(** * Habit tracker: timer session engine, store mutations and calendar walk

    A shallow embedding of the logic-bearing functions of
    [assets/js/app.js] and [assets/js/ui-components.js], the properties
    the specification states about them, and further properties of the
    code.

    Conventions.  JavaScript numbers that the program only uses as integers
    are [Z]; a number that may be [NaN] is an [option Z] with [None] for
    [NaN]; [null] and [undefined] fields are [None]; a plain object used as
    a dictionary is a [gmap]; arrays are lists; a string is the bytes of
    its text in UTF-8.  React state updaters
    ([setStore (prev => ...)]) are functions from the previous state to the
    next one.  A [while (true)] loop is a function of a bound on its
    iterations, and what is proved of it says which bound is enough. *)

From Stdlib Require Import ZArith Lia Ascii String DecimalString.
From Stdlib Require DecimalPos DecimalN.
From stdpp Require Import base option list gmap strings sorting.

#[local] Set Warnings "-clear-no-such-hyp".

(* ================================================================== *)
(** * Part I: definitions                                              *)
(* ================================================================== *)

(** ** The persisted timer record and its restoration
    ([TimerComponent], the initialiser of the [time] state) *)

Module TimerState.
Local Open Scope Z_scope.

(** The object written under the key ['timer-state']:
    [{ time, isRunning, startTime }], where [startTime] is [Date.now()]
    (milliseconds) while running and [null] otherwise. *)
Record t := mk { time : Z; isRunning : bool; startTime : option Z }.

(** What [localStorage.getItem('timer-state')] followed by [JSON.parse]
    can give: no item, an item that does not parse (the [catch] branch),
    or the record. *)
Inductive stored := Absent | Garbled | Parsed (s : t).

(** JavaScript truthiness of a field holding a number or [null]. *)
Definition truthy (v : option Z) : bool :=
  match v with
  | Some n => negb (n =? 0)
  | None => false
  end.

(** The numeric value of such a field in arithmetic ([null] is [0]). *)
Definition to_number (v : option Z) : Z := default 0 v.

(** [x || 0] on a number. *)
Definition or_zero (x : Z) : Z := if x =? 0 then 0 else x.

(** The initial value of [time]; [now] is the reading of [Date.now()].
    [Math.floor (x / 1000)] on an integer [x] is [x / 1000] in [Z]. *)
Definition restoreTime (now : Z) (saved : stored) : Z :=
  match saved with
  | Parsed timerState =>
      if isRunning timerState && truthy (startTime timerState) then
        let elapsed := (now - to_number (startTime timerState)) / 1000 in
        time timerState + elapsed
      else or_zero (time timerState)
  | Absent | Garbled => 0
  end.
--
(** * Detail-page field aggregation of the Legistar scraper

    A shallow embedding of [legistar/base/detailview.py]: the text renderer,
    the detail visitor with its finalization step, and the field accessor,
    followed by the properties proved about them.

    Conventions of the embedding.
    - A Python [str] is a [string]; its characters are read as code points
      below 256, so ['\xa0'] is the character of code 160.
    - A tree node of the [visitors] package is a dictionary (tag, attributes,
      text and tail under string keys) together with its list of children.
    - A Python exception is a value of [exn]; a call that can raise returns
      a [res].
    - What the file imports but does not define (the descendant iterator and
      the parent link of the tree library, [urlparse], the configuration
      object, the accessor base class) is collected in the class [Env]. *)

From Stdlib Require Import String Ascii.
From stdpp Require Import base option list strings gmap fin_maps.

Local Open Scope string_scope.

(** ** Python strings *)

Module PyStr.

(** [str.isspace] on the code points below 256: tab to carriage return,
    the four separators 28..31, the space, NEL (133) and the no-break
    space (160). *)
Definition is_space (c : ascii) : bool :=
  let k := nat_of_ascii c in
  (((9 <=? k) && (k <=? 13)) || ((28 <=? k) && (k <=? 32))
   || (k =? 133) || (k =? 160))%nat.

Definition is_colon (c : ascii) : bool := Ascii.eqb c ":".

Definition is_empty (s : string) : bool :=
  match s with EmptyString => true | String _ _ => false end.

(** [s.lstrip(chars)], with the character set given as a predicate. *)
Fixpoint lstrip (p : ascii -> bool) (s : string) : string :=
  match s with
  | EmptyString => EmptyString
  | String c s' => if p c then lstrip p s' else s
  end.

**Work order**. Take exactly the lines from the one containing "(** * Habit" through the one containing "a dictionary is" in the data above, and output them with nothing added.

**Task answer**.
(** * Habit tracker: timer session engine, store mutations and calendar walk

    A shallow embedding of the logic-bearing functions of
    [assets/js/app.js] and [assets/js/ui-components.js], the properties
    the specification states about them, and further properties of the
    code.

    Conventions.  JavaScript numbers that the program only uses as integers
    are [Z]; a number that may be [NaN] is an [option Z] with [None] for
    [NaN]; [null] and [undefined] fields are [None]; a plain object used as
    a dictionary is a [gmap]; arrays are lists; a string is the bytes of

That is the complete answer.